- Opening Delimiter -

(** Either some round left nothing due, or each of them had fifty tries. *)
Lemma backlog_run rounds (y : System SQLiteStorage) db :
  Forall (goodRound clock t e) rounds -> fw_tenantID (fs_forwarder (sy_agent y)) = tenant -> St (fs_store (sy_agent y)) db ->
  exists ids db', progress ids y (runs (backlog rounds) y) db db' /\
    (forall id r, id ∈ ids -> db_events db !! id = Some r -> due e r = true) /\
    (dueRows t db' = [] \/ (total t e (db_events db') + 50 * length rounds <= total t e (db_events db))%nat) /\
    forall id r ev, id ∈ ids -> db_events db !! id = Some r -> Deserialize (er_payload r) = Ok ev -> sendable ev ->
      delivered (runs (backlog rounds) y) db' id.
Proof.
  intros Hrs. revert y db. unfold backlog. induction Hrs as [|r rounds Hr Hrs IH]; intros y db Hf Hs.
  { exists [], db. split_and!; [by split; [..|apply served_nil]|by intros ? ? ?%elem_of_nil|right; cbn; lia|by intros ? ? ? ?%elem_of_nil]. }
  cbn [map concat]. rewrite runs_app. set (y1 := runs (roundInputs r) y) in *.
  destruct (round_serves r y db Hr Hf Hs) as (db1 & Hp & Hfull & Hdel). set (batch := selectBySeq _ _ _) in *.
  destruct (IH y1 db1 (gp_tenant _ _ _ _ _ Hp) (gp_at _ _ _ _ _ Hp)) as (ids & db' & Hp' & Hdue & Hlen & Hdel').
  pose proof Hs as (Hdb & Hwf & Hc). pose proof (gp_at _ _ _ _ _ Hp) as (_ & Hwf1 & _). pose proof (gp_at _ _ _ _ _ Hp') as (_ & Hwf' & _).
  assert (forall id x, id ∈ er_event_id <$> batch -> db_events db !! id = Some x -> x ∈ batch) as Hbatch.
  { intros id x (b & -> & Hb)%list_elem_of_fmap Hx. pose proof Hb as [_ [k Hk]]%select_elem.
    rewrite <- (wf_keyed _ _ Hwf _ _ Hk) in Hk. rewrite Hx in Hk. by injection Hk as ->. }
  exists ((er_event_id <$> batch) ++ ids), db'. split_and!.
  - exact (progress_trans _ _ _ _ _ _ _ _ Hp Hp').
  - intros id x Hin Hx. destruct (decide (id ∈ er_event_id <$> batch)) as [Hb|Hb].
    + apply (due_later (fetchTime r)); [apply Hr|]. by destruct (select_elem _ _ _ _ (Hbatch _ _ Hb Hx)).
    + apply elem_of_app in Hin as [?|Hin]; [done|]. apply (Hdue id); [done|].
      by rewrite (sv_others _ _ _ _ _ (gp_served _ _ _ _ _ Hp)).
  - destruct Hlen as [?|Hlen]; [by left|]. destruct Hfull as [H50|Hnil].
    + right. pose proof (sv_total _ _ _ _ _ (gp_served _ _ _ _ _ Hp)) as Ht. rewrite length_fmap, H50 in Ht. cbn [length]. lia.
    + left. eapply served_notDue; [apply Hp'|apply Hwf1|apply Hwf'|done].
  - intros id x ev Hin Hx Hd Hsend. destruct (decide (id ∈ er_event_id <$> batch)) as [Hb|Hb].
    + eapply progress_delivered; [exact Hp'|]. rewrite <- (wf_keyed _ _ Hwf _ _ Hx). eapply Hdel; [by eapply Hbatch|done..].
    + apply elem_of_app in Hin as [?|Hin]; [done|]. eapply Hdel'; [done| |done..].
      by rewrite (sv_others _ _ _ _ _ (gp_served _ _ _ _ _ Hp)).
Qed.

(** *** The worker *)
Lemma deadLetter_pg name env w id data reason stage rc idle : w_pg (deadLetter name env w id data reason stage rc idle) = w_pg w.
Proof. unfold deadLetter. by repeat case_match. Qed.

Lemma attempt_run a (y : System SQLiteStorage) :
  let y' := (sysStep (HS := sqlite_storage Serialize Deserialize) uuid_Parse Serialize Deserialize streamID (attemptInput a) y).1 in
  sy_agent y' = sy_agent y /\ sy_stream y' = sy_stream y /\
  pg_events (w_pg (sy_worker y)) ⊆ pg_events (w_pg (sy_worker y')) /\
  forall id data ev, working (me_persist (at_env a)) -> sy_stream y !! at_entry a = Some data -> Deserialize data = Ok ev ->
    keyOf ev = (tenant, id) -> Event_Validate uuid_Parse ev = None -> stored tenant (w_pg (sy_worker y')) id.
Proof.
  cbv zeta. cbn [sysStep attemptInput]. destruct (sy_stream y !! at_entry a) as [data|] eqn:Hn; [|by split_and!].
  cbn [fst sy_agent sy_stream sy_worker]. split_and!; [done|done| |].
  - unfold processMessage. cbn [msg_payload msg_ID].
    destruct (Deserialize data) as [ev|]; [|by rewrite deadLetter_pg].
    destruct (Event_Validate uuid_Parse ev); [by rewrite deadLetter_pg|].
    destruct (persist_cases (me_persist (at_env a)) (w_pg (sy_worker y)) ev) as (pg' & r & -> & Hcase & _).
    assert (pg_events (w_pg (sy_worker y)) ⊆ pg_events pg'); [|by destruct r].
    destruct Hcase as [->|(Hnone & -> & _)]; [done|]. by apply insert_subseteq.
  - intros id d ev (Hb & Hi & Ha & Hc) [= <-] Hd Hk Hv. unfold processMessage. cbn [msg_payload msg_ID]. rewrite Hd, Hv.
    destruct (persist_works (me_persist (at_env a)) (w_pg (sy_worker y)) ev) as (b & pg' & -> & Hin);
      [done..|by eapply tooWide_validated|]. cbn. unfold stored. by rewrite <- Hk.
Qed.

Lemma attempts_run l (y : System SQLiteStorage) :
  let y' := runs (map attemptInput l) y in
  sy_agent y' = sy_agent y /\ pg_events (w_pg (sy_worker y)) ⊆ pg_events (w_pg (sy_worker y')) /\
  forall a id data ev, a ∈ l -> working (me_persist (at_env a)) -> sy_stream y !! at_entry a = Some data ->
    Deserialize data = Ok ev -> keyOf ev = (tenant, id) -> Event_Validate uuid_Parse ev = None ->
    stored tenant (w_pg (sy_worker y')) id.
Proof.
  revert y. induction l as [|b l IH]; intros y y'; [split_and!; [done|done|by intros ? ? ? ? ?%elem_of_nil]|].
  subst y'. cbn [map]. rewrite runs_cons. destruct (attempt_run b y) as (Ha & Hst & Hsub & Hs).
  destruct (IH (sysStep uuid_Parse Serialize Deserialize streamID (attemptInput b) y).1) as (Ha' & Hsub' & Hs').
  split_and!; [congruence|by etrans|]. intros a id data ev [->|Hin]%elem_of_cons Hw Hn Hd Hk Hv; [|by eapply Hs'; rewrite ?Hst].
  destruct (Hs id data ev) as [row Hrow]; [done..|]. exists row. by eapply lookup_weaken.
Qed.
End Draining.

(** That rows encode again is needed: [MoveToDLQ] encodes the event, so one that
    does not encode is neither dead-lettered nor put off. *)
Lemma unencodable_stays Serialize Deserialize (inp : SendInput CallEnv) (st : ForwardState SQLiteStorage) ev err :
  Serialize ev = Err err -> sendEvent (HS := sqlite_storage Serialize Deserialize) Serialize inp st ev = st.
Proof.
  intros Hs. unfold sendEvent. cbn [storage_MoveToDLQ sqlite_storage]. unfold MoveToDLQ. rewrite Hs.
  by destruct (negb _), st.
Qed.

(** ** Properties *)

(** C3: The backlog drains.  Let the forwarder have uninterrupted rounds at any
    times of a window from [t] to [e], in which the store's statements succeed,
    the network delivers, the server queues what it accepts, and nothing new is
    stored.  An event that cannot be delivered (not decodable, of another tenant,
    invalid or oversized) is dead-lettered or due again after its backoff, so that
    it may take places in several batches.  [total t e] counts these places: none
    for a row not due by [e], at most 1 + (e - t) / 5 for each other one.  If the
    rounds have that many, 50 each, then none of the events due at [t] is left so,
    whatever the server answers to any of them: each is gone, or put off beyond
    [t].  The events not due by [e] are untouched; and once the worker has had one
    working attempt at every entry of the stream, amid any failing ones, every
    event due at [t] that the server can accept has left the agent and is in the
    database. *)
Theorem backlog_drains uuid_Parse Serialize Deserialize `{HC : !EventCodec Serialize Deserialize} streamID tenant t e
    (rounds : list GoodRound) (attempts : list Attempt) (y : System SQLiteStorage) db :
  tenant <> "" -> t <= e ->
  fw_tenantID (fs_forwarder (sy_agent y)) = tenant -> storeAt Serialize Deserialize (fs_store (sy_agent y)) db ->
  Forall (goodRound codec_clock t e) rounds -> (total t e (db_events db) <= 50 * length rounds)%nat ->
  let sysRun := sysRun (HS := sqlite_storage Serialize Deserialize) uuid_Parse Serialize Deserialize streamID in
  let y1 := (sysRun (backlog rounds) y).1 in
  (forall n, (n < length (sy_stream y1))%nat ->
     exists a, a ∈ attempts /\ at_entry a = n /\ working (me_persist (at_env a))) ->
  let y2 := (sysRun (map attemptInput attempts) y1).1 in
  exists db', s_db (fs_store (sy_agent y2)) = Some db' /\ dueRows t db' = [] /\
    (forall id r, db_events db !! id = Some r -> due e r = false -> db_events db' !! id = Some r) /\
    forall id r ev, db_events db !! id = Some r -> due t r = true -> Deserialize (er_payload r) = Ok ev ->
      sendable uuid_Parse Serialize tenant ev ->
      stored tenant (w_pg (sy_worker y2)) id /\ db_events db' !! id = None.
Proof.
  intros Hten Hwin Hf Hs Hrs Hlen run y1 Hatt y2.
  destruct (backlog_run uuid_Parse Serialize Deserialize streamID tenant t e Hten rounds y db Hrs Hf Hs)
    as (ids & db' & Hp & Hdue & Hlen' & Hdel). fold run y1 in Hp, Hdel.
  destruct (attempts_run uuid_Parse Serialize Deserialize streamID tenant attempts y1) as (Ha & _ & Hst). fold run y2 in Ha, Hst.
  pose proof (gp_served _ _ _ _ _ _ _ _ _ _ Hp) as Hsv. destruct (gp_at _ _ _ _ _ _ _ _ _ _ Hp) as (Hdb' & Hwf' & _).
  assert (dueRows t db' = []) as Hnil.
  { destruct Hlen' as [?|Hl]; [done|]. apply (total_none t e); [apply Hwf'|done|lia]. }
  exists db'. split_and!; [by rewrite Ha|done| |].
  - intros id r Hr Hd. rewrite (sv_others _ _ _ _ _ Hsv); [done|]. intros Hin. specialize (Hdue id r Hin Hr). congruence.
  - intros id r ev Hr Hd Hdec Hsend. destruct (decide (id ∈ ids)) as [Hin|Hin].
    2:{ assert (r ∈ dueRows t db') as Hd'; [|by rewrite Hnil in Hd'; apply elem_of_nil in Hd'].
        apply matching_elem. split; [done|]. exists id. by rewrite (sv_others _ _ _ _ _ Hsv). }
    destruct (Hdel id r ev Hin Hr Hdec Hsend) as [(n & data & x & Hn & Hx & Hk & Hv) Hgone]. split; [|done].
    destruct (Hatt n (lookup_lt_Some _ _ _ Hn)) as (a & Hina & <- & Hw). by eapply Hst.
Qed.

- Closing Delimiter -
- Opening Delimiter -

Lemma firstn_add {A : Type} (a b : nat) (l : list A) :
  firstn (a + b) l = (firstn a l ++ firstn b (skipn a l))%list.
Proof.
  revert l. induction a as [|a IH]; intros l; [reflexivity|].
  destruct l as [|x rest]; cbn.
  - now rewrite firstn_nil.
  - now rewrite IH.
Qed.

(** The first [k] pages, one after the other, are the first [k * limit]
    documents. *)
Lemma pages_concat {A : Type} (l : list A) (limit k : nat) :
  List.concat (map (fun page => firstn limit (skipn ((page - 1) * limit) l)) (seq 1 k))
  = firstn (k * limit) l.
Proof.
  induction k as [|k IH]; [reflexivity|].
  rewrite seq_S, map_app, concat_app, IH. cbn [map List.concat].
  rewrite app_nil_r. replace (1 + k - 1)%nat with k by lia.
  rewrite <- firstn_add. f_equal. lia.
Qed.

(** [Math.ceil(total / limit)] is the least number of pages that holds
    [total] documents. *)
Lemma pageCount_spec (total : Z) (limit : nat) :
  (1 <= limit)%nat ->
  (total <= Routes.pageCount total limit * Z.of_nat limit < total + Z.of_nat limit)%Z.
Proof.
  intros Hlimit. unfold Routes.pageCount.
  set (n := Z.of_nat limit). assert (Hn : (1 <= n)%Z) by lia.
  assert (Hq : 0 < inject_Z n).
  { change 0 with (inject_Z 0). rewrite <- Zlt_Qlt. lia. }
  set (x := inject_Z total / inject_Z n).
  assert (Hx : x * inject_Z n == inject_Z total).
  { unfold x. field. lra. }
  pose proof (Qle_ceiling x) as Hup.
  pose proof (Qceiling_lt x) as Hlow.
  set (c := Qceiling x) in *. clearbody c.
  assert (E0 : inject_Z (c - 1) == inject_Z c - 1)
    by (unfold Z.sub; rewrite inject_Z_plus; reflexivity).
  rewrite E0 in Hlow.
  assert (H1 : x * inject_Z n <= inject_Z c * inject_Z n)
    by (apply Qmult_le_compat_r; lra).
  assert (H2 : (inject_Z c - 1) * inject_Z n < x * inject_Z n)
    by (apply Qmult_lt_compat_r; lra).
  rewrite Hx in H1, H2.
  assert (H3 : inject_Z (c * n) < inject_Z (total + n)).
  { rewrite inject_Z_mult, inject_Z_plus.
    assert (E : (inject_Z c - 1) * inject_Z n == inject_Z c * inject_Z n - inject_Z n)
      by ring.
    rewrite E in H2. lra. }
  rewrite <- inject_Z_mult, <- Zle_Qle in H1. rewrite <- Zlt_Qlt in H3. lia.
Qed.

- Closing Delimiter -
- Opening Delimiter -

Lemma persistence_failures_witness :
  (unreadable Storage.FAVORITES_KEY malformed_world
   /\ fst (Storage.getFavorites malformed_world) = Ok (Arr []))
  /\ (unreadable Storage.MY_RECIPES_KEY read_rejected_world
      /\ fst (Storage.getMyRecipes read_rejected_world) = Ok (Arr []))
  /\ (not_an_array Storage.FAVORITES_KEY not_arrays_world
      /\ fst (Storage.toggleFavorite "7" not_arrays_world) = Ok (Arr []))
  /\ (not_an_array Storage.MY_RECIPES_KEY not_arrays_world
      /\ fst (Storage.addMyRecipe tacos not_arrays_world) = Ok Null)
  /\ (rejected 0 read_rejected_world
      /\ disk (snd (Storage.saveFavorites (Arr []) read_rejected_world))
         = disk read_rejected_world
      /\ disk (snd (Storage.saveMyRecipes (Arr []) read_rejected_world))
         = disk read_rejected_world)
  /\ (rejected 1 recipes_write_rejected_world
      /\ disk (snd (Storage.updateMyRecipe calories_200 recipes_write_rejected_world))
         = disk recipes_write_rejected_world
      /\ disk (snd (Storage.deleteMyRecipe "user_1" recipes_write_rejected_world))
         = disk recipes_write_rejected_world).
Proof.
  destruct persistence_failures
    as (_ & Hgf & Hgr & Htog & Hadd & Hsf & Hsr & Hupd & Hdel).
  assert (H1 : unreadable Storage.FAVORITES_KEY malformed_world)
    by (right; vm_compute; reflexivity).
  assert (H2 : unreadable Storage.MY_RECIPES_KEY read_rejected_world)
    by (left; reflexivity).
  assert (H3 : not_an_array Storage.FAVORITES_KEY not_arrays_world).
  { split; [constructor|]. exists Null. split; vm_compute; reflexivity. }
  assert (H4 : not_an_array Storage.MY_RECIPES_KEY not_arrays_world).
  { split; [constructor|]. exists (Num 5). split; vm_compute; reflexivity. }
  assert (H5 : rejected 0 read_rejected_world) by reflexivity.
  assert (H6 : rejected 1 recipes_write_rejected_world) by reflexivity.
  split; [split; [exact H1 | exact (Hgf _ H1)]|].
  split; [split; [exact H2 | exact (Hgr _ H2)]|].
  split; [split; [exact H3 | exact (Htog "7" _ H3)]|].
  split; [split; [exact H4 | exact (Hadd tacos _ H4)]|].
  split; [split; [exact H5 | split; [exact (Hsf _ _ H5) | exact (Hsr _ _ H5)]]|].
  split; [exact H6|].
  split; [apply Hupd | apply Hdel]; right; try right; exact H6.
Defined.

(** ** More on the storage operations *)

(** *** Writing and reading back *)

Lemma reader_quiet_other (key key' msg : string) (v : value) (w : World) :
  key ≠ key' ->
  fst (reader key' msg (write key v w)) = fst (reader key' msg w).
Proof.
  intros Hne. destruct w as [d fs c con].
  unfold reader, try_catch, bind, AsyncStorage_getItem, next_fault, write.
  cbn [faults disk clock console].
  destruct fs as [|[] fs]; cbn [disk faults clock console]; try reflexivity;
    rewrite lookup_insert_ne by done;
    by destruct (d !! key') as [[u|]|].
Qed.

- Closing Delimiter -

» **How to complete this task**:
Everything from the line containing "(** Either some" through the line containing "destruct (IH y1" in the material above should be retyped exactly, both ends included, and nothing more.

» **Result below**:
(** Either some round left nothing due, or each of them had fifty tries. *)
Lemma backlog_run rounds (y : System SQLiteStorage) db :
  Forall (goodRound clock t e) rounds -> fw_tenantID (fs_forwarder (sy_agent y)) = tenant -> St (fs_store (sy_agent y)) db ->
  exists ids db', progress ids y (runs (backlog rounds) y) db db' /\
    (forall id r, id ∈ ids -> db_events db !! id = Some r -> due e r = true) /\
    (dueRows t db' = [] \/ (total t e (db_events db') + 50 * length rounds <= total t e (db_events db))%nat) /\
    forall id r ev, id ∈ ids -> db_events db !! id = Some r -> Deserialize (er_payload r) = Ok ev -> sendable ev ->
      delivered (runs (backlog rounds) y) db' id.
Proof.
  intros Hrs. revert y db. unfold backlog. induction Hrs as [|r rounds Hr Hrs IH]; intros y db Hf Hs.
  { exists [], db. split_and!; [by split; [..|apply served_nil]|by intros ? ? ?%elem_of_nil|right; cbn; lia|by intros ? ? ? ?%elem_of_nil]. }
  cbn [map concat]. rewrite runs_app. set (y1 := runs (roundInputs r) y) in *.
  destruct (round_serves r y db Hr Hf Hs) as (db1 & Hp & Hfull & Hdel). set (batch := selectBySeq _ _ _) in *.
  destruct (IH y1 db1 (gp_tenant _ _ _ _ _ Hp) (gp_at _ _ _ _ _ Hp)) as (ids & db' & Hp' & Hdue & Hlen & Hdel').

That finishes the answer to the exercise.